* Your goal
Print this span of the material below exactly: the line with "expires between the", the line with "unfold get_id_for_fruit, tbind", and every line between them, but nothing else.

━━━

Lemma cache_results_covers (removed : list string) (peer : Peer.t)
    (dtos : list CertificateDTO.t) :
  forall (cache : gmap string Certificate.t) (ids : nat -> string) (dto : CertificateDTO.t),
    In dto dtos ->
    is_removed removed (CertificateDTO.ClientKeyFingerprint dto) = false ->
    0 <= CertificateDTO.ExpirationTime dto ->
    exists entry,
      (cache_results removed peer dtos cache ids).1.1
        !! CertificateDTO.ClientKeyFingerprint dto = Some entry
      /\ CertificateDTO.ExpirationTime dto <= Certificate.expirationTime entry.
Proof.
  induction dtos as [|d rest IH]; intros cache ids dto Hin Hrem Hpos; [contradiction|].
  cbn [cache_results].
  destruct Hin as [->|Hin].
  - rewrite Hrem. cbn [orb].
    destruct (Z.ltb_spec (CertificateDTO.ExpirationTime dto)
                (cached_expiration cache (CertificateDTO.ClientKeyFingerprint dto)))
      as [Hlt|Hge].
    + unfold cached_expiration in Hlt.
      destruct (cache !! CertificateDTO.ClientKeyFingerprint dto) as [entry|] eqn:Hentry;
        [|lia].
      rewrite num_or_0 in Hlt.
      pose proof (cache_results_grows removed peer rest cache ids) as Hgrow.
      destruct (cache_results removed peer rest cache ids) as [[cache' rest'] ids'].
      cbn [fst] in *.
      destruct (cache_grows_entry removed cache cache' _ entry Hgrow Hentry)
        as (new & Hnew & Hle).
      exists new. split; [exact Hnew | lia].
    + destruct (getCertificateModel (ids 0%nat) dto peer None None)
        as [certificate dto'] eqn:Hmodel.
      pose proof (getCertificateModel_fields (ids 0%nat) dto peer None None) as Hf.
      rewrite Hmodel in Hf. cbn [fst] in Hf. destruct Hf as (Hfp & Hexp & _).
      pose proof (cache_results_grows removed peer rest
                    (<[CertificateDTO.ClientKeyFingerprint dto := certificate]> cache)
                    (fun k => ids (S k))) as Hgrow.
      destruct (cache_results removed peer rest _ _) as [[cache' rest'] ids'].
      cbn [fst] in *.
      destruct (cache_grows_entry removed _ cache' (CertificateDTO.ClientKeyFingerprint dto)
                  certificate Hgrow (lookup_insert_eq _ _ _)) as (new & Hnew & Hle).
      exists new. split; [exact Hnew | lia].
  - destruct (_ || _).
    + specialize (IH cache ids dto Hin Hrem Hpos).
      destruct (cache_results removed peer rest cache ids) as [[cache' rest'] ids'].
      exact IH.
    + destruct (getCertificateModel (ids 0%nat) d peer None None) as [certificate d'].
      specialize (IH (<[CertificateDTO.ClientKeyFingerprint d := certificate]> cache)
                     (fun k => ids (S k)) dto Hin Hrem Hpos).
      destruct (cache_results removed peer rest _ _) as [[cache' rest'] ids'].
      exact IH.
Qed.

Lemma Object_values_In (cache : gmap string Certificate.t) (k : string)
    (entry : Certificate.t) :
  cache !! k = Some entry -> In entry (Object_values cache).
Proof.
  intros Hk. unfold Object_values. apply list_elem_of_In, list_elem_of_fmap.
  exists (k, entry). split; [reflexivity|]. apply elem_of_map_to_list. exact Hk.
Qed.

━━━

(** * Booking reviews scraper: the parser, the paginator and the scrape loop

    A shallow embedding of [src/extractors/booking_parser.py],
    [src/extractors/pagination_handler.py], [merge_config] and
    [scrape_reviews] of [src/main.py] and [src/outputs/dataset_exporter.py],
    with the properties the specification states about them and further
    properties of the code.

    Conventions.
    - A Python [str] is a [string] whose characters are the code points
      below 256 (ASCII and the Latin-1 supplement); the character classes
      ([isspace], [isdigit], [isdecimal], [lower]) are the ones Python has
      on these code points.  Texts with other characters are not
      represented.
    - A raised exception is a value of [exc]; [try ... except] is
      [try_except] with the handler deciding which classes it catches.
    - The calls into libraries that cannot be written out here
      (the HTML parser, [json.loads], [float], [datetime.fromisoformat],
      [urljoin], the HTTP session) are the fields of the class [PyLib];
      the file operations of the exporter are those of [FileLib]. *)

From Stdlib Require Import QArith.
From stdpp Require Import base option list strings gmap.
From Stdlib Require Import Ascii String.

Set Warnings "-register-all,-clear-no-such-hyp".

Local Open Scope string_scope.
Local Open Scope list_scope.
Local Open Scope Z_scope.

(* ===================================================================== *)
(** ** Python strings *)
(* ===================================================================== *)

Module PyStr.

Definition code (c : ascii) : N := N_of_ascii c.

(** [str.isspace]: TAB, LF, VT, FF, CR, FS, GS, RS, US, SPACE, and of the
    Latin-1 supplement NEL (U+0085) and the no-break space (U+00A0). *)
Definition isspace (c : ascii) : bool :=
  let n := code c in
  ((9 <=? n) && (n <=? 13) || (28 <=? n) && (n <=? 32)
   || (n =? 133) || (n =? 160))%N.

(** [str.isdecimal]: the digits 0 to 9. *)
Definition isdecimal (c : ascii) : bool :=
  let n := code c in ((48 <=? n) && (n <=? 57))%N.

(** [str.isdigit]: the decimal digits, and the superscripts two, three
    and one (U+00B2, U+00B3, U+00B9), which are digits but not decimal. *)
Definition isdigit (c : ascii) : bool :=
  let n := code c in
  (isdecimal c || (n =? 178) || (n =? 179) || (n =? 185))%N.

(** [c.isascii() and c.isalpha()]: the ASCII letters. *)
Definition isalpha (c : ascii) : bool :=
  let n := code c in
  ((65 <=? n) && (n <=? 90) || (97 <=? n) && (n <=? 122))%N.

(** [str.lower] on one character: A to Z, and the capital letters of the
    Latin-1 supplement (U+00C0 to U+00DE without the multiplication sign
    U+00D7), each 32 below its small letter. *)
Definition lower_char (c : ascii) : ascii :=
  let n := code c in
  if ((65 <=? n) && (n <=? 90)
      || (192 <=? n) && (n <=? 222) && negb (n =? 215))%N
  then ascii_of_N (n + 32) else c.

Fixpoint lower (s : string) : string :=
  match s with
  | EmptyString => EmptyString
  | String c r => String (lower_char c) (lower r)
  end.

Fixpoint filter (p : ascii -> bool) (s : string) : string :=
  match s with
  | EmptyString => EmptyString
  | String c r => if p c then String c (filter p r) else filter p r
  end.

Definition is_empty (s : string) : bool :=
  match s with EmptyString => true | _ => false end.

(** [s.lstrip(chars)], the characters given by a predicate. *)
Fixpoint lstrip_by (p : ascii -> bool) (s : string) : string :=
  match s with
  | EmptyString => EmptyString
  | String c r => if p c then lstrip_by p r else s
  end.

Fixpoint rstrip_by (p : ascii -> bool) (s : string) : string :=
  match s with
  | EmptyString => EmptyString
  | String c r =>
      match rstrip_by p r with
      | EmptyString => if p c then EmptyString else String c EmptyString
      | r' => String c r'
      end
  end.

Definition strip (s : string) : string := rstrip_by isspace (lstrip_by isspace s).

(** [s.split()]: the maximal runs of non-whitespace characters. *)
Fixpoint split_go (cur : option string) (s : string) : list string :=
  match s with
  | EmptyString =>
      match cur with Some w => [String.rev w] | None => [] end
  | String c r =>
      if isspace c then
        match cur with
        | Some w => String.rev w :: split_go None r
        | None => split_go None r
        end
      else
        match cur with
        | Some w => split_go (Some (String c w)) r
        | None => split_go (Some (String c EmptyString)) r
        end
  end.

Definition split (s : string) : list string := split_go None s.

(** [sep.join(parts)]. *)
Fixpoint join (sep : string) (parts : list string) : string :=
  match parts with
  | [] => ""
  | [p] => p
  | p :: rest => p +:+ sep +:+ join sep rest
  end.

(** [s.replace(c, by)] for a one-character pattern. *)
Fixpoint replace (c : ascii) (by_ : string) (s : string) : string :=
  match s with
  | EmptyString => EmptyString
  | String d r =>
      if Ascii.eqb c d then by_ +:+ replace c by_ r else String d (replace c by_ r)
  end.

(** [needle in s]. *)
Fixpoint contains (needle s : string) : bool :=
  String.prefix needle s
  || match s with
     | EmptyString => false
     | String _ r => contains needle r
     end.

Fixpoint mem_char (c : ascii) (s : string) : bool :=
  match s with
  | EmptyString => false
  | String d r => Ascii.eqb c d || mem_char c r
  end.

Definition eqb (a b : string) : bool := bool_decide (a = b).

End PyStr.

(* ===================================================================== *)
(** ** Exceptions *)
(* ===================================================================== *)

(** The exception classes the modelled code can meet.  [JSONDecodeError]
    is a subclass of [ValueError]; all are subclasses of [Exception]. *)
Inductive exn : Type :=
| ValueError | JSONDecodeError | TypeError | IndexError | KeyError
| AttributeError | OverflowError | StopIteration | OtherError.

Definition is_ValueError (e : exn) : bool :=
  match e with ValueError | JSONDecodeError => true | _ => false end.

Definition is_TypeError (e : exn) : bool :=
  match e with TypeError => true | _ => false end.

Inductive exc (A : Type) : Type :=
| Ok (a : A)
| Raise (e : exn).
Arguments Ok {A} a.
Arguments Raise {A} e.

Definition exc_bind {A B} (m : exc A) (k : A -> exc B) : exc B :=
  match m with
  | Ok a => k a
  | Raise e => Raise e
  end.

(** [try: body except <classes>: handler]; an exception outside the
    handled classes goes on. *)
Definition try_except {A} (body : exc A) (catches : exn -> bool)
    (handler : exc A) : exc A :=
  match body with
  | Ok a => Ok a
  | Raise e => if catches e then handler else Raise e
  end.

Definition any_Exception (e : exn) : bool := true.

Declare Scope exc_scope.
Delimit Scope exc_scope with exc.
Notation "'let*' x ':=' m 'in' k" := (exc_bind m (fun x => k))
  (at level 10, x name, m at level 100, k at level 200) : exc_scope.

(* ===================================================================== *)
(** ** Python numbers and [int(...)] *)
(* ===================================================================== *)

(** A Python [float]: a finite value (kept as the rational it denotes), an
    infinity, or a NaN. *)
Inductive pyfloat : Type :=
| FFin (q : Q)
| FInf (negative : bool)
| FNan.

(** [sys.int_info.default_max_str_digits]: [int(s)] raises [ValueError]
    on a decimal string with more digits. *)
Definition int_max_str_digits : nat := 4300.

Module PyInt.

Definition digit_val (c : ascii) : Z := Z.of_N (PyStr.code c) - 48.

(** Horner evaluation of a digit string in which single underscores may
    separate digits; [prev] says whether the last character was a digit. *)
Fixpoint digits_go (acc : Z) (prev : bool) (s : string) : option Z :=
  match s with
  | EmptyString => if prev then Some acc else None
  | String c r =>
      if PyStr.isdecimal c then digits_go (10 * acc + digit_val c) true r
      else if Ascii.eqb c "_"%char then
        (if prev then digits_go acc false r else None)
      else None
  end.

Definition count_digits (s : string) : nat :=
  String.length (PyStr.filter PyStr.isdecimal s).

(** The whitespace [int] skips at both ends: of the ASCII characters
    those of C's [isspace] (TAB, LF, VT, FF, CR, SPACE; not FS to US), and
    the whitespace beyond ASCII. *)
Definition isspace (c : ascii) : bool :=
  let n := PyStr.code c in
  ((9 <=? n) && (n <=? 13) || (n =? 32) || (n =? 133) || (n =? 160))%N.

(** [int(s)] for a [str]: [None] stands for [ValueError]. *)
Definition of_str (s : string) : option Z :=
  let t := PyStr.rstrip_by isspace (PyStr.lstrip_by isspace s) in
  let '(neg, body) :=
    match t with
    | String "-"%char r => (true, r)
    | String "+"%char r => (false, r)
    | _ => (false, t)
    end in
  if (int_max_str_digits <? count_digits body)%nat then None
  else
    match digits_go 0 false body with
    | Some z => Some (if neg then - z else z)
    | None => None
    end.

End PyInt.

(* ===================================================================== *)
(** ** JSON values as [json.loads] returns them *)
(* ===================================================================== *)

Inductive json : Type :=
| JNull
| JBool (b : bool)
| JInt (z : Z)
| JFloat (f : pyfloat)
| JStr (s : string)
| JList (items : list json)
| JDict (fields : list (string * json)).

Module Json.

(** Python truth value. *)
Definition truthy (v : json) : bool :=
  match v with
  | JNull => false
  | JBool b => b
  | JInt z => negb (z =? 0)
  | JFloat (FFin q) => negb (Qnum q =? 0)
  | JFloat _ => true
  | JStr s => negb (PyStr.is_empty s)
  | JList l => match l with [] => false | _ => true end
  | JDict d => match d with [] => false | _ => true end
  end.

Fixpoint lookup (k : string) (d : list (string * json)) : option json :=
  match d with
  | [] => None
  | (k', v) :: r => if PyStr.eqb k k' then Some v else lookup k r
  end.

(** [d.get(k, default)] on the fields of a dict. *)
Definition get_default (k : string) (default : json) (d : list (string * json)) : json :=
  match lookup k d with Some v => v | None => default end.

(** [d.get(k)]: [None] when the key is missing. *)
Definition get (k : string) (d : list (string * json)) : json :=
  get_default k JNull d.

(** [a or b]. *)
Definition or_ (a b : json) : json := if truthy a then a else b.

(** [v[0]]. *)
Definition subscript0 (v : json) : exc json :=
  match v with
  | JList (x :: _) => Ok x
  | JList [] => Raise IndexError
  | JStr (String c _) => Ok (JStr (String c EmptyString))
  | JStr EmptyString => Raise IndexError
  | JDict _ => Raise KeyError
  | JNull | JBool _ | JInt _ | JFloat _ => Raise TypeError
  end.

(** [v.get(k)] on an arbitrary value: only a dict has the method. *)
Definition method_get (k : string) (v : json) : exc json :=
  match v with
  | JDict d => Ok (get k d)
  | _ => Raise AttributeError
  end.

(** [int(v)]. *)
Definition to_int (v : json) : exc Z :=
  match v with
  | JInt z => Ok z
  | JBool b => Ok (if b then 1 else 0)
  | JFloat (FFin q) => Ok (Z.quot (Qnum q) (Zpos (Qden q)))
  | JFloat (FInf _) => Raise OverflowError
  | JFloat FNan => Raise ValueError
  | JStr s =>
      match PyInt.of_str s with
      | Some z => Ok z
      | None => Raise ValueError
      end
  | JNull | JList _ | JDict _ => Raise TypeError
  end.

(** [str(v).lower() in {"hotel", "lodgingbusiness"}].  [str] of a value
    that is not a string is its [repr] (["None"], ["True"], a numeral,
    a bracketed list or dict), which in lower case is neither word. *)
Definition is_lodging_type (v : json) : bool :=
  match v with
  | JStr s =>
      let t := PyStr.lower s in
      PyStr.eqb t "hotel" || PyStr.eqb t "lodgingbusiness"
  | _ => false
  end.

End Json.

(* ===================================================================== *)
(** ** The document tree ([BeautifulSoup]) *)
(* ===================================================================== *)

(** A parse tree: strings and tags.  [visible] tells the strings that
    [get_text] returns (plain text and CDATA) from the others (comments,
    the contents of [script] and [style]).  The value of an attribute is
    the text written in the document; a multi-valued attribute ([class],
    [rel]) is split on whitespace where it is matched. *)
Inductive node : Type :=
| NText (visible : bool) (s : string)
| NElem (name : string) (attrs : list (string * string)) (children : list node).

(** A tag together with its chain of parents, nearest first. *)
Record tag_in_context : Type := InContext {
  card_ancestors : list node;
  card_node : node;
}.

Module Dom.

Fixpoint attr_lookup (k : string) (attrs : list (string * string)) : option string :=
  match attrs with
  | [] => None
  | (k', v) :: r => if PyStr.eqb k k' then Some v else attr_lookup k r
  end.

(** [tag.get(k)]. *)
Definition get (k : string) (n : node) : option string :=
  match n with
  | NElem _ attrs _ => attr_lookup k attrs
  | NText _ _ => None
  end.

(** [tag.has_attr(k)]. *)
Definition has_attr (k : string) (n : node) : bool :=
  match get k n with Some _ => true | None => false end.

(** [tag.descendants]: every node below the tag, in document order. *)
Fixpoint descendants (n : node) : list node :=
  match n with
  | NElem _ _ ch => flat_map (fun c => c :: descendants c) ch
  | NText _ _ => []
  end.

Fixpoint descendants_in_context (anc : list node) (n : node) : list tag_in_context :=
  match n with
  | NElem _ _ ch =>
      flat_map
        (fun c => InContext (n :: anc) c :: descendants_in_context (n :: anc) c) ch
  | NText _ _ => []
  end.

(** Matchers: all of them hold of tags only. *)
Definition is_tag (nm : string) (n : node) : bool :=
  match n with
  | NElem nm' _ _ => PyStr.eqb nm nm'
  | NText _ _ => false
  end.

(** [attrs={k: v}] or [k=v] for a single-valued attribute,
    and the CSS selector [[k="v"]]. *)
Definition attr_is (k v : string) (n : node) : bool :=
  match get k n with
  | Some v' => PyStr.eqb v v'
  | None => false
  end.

━━━

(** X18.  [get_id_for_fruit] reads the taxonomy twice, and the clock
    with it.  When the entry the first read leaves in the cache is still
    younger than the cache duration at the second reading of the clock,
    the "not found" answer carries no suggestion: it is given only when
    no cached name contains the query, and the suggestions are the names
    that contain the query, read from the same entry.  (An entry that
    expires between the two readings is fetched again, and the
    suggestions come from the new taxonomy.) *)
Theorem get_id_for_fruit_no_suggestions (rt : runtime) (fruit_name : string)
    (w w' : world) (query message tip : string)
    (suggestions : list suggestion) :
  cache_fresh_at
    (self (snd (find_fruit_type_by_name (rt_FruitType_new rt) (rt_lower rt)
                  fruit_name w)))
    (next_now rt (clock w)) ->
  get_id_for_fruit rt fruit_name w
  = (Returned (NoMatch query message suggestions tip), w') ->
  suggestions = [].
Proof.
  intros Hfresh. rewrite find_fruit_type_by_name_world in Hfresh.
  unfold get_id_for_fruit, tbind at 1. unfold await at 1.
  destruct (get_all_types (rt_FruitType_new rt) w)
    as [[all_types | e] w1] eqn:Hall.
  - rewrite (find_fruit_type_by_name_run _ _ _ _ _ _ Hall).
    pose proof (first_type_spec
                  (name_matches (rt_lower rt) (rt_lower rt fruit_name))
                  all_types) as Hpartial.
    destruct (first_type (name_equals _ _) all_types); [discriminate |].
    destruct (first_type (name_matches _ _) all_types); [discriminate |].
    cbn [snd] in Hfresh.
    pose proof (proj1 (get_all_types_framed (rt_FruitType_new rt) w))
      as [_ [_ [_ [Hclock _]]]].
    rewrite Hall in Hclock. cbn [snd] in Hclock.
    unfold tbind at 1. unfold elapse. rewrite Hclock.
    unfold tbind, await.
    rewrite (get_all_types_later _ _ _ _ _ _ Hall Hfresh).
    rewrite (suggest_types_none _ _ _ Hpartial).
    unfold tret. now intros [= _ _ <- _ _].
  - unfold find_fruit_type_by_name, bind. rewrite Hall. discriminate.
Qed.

━━━

* Exercise result
    expires between the two readings is fetched again, and the
    suggestions come from the new taxonomy.) *)
Theorem get_id_for_fruit_no_suggestions (rt : runtime) (fruit_name : string)
    (w w' : world) (query message tip : string)
    (suggestions : list suggestion) :
  cache_fresh_at
    (self (snd (find_fruit_type_by_name (rt_FruitType_new rt) (rt_lower rt)
                  fruit_name w)))
    (next_now rt (clock w)) ->
  get_id_for_fruit rt fruit_name w
  = (Returned (NoMatch query message suggestions tip), w') ->
  suggestions = [].
Proof.
  intros Hfresh. rewrite find_fruit_type_by_name_world in Hfresh.
  unfold get_id_for_fruit, tbind at 1. unfold await at 1.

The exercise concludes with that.